» WORK TO COMPLETE
Copy the whole listing below exactly, with nothing left out.

BEGIN

(** What holds of a live reassembler at any time. *)
Record in_bounds (r : StreamReassembler) : Prop := {
  ib_start : 0 <= r_start r <= r_end r;
  ib_end : r_end r <= Reassembler.capacity r;
  ib_capacity : Reassembler.capacity r <= MAX_BUFFER_CAPACITY;
  ib_live : r_failed r = false }.

(** What holds of it between pushes. *)
Definition settled (r : StreamReassembler) : Prop :=
  in_bounds r /\ Reassembler.queued r < APP_LENGTH_PREFIX_SIZE + MAX_APP_MESSAGE_LENGTH.

Lemma blen_subarray i j b : 0 <= i <= j -> j <= blen b -> blen (subarray i j b) = j - i.
Proof. intros Hi Hj. unfold subarray, slice, blen in *. rewrite length_take, length_drop. lia. Qed.

Lemma subarray_self i b : subarray i i b = [].
Proof. unfold subarray, slice. by rewrite Nat.sub_diag. Qed.

Lemma subarray_split i j b :
  0 <= i <= j -> j <= blen b ->
  exists pre post, b = pre ++ subarray i j b ++ post /\ blen pre = i.
Proof.
  intros Hi Hj. unfold blen in *. exists (take (Z.to_nat i) b), (drop (Z.to_nat j) b). unfold subarray, slice. split.
  - rewrite <- (take_drop (Z.to_nat i) b) at 1. f_equal.
    rewrite <- (take_drop (Z.to_nat j - Z.to_nat i) (drop (Z.to_nat i) b)) at 1. f_equal.
    rewrite drop_drop. f_equal. lia.
  - unfold blen. rewrite length_take. lia.
Qed.

Lemma content_length r : in_bounds r -> blen (content r) = Reassembler.queued r.
Proof. intros [H1 H2 _ _]. unfold content, Reassembler.queued. by apply blen_subarray. Qed.

Lemma set_at_here pre mid part post i :
  i = blen pre -> blen mid = blen part -> set_at (pre ++ mid ++ post) i part = pre ++ part ++ post.
Proof. intros -> H. apply set_at_middle. unfold blen in H. lia. Qed.

Lemma blen_set_at b i part : blen (set_at b i part) = blen b.
Proof. unfold blen, set_at. by rewrite length_inserts. Qed.

Lemma blen_zeros n : 0 <= n -> blen (zeros n) = n.
Proof. intros H. unfold blen. rewrite length_zeros. lia. Qed.

(** Writing a part into a large enough array puts it there. *)
Lemma set_at_reads b i part :
  0 <= i -> i + blen part <= blen b ->
  exists pre post, b = pre ++ subarray i (i + blen part) b ++ post /\ blen pre = i /\
    set_at b i part = pre ++ part ++ post.
Proof.
  intros Hi Hb. pose proof (blen_nonneg part).
  destruct (subarray_split i (i + blen part) b ltac:(lia) Hb) as (pre & post & E & Hpre).
  exists pre, post. split; [exact E|]. split; [done|]. rewrite E at 1. apply set_at_here; [done|].
  rewrite blen_subarray; lia.
Qed.

(** Compacting or growing keeps the content, at the front of the buffer. *)
Lemma moved_content b part :
  blen part <= blen b -> subarray 0 (blen part) (set_at b 0 part) = part.
Proof.
  intros H. destruct (set_at_reads b 0 part ltac:(lia) ltac:(lia)) as (pre & post & _ & Hp & ->).
  assert (pre = []) as -> by (apply length_zero_iff_nil; unfold blen in Hp; lia).
  apply (subarray_app [] part post); [done|]. change (blen []) with 0. lia.
Qed.

Lemma append_spec body r :
  in_bounds r -> Reassembler.queued r + blen body <= MAX_BUFFER_CAPACITY ->
  in_bounds (Reassembler.append body r) /\ content (Reassembler.append body r) = content r ++ body.
Proof.
  intros Hr Hq. pose proof (content_length r Hr) as Hc. pose proof (blen_nonneg body) as Hbn.
  destruct Hr as [H1 H2 H3 H4]. unfold Reassembler.append.
  match goal with |- context [if Reassembler.capacity r <? _ then ?a else ?b] =>
    set (r1 := if Reassembler.capacity r <? r_end r + blen body then a else b) end.
  assert (G : in_bounds r1 /\ content r1 = content r /\ r_end r1 + blen body <= Reassembler.capacity r1).
  { unfold r1. destruct (Z.ltb_spec (Reassembler.capacity r) (r_end r + blen body)) as [Hlt|Hge].
    2:{ split; [by split|]. by split. }
    assert (Hmoved : forall b, Reassembler.queued r + blen body <= blen b -> blen b <= MAX_BUFFER_CAPACITY ->
      let r' := mkReassembler (set_at b 0 (content r)) 0 (Reassembler.queued r) (r_failed r) in
      in_bounds r' /\ content r' = content r /\ r_end r' + blen body <= Reassembler.capacity r').
    { intros b Hb1 Hb2 r'. unfold r', content at 2. cbn [r_start r_end buffer]. unfold Reassembler.capacity.
      cbn [buffer r_end r_start]. rewrite blen_set_at. split; [split; cbn; unfold Reassembler.capacity; cbn; rewrite ?blen_set_at|].
      - unfold Reassembler.queued in *. lia.
      - lia.
      - done.
      - done.
      - split; [|done]. rewrite <- Hc. apply moved_content. lia. }
    destruct (Z.leb_spec (Reassembler.queued r + blen body) (Reassembler.capacity r)) as [Hfit|Hgrow].
    - apply (Hmoved (buffer r)); [done|done].
    - set (n := Z.min _ _). assert (Hn : Reassembler.queued r + blen body <= n <= MAX_BUFFER_CAPACITY) by lia.
      assert (0 <= n) by (unfold Reassembler.queued in *; lia).
      apply (Hmoved (zeros n)); rewrite blen_zeros; lia. }
  destruct G as ([G1 G2 G3 G4] & Gc & Gfit).
  destruct (set_at_reads (buffer r1) (r_end r1) body) as (pre & post & Eb & Hpre & Es); [lia|exact Gfit|].
  split.
  - split; cbn; unfold Reassembler.capacity in *; cbn; rewrite ?blen_set_at; try done; lia.
  - rewrite <- Gc. unfold content. cbn [buffer r_start r_end]. rewrite Es.
    destruct (subarray_split (r_start r1) (r_end r1) pre ltac:(lia) ltac:(lia)) as (p1 & p2 & Ep & Hp1).
    assert (p2 = []) as ->.
    { apply (f_equal blen) in Ep. rewrite !blen_app, blen_subarray in Ep by lia.
      apply length_zero_iff_nil. unfold blen in *. lia. }
    rewrite app_nil_r in Ep. set (c := subarray (r_start r1) (r_end r1) pre) in *.
    assert (Lc : blen c = r_end r1 - r_start r1) by (unfold c; rewrite blen_subarray; lia).
    transitivity (c ++ body).
    + rewrite Ep, <- app_assoc, (app_assoc c body). apply subarray_app; rewrite ?blen_app; lia.
    + f_equal. rewrite Eb, Ep, <- app_assoc. symmetry. apply subarray_app; lia.
Qed.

END

» RESPONSE TO THE TASK
(** What holds of a live reassembler at any time. *)
Record in_bounds (r : StreamReassembler) : Prop := {
  ib_start : 0 <= r_start r <= r_end r;
  ib_end : r_end r <= Reassembler.capacity r;
  ib_capacity : Reassembler.capacity r <= MAX_BUFFER_CAPACITY;
  ib_live : r_failed r = false }.

(** What holds of it between pushes. *)
Definition settled (r : StreamReassembler) : Prop :=
  in_bounds r /\ Reassembler.queued r < APP_LENGTH_PREFIX_SIZE + MAX_APP_MESSAGE_LENGTH.

Lemma blen_subarray i j b : 0 <= i <= j -> j <= blen b -> blen (subarray i j b) = j - i.
Proof. intros Hi Hj. unfold subarray, slice, blen in *. rewrite length_take, length_drop. lia. Qed.

Lemma subarray_self i b : subarray i i b = [].
Proof. unfold subarray, slice. by rewrite Nat.sub_diag. Qed.

Lemma subarray_split i j b :
  0 <= i <= j -> j <= blen b ->
  exists pre post, b = pre ++ subarray i j b ++ post /\ blen pre = i.
Proof.
  intros Hi Hj. unfold blen in *. exists (take (Z.to_nat i) b), (drop (Z.to_nat j) b). unfold subarray, slice. split.
  - rewrite <- (take_drop (Z.to_nat i) b) at 1. f_equal.
    rewrite <- (take_drop (Z.to_nat j - Z.to_nat i) (drop (Z.to_nat i) b)) at 1. f_equal.
    rewrite drop_drop. f_equal. lia.
  - unfold blen. rewrite length_take. lia.
Qed.

Lemma content_length r : in_bounds r -> blen (content r) = Reassembler.queued r.
Proof. intros [H1 H2 _ _]. unfold content, Reassembler.queued. by apply blen_subarray. Qed.

Lemma set_at_here pre mid part post i :
  i = blen pre -> blen mid = blen part -> set_at (pre ++ mid ++ post) i part = pre ++ part ++ post.
Proof. intros -> H. apply set_at_middle. unfold blen in H. lia. Qed.

Lemma blen_set_at b i part : blen (set_at b i part) = blen b.
Proof. unfold blen, set_at. by rewrite length_inserts. Qed.

Lemma blen_zeros n : 0 <= n -> blen (zeros n) = n.
Proof. intros H. unfold blen. rewrite length_zeros. lia. Qed.

(** Writing a part into a large enough array puts it there. *)
Lemma set_at_reads b i part :
  0 <= i -> i + blen part <= blen b ->
  exists pre post, b = pre ++ subarray i (i + blen part) b ++ post /\ blen pre = i /\
    set_at b i part = pre ++ part ++ post.
Proof.
  intros Hi Hb. pose proof (blen_nonneg part).
  destruct (subarray_split i (i + blen part) b ltac:(lia) Hb) as (pre & post & E & Hpre).
  exists pre, post. split; [exact E|]. split; [done|]. rewrite E at 1. apply set_at_here; [done|].
  rewrite blen_subarray; lia.
Qed.

(** Compacting or growing keeps the content, at the front of the buffer. *)
Lemma moved_content b part :
  blen part <= blen b -> subarray 0 (blen part) (set_at b 0 part) = part.
Proof.
  intros H. destruct (set_at_reads b 0 part ltac:(lia) ltac:(lia)) as (pre & post & _ & Hp & ->).
  assert (pre = []) as -> by (apply length_zero_iff_nil; unfold blen in Hp; lia).
  apply (subarray_app [] part post); [done|]. change (blen []) with 0. lia.
Qed.

Lemma append_spec body r :
  in_bounds r -> Reassembler.queued r + blen body <= MAX_BUFFER_CAPACITY ->
  in_bounds (Reassembler.append body r) /\ content (Reassembler.append body r) = content r ++ body.
Proof.
  intros Hr Hq. pose proof (content_length r Hr) as Hc. pose proof (blen_nonneg body) as Hbn.
  destruct Hr as [H1 H2 H3 H4]. unfold Reassembler.append.
  match goal with |- context [if Reassembler.capacity r <? _ then ?a else ?b] =>
    set (r1 := if Reassembler.capacity r <? r_end r + blen body then a else b) end.
  assert (G : in_bounds r1 /\ content r1 = content r /\ r_end r1 + blen body <= Reassembler.capacity r1).
  { unfold r1. destruct (Z.ltb_spec (Reassembler.capacity r) (r_end r + blen body)) as [Hlt|Hge].
    2:{ split; [by split|]. by split. }
    assert (Hmoved : forall b, Reassembler.queued r + blen body <= blen b -> blen b <= MAX_BUFFER_CAPACITY ->
      let r' := mkReassembler (set_at b 0 (content r)) 0 (Reassembler.queued r) (r_failed r) in
      in_bounds r' /\ content r' = content r /\ r_end r' + blen body <= Reassembler.capacity r').
    { intros b Hb1 Hb2 r'. unfold r', content at 2. cbn [r_start r_end buffer]. unfold Reassembler.capacity.
      cbn [buffer r_end r_start]. rewrite blen_set_at. split; [split; cbn; unfold Reassembler.capacity; cbn; rewrite ?blen_set_at|].
      - unfold Reassembler.queued in *. lia.
      - lia.
      - done.
      - done.
      - split; [|done]. rewrite <- Hc. apply moved_content. lia. }
    destruct (Z.leb_spec (Reassembler.queued r + blen body) (Reassembler.capacity r)) as [Hfit|Hgrow].
    - apply (Hmoved (buffer r)); [done|done].
    - set (n := Z.min _ _). assert (Hn : Reassembler.queued r + blen body <= n <= MAX_BUFFER_CAPACITY) by lia.
      assert (0 <= n) by (unfold Reassembler.queued in *; lia).
      apply (Hmoved (zeros n)); rewrite blen_zeros; lia. }
  destruct G as ([G1 G2 G3 G4] & Gc & Gfit).
  destruct (set_at_reads (buffer r1) (r_end r1) body) as (pre & post & Eb & Hpre & Es); [lia|exact Gfit|].
  split.
  - split; cbn; unfold Reassembler.capacity in *; cbn; rewrite ?blen_set_at; try done; lia.
  - rewrite <- Gc. unfold content. cbn [buffer r_start r_end]. rewrite Es.
    destruct (subarray_split (r_start r1) (r_end r1) pre ltac:(lia) ltac:(lia)) as (p1 & p2 & Ep & Hp1).
    assert (p2 = []) as ->.
    { apply (f_equal blen) in Ep. rewrite !blen_app, blen_subarray in Ep by lia.
      apply length_zero_iff_nil. unfold blen in *. lia. }
    rewrite app_nil_r in Ep. set (c := subarray (r_start r1) (r_end r1) pre) in *.
    assert (Lc : blen c = r_end r1 - r_start r1) by (unfold c; rewrite blen_subarray; lia).
    transitivity (c ++ body).
    + rewrite Ep, <- app_assoc, (app_assoc c body). apply subarray_app; rewrite ?blen_app; lia.
    + f_equal. rewrite Eb, Ep, <- app_assoc. symmetry. apply subarray_app; lia.
Qed.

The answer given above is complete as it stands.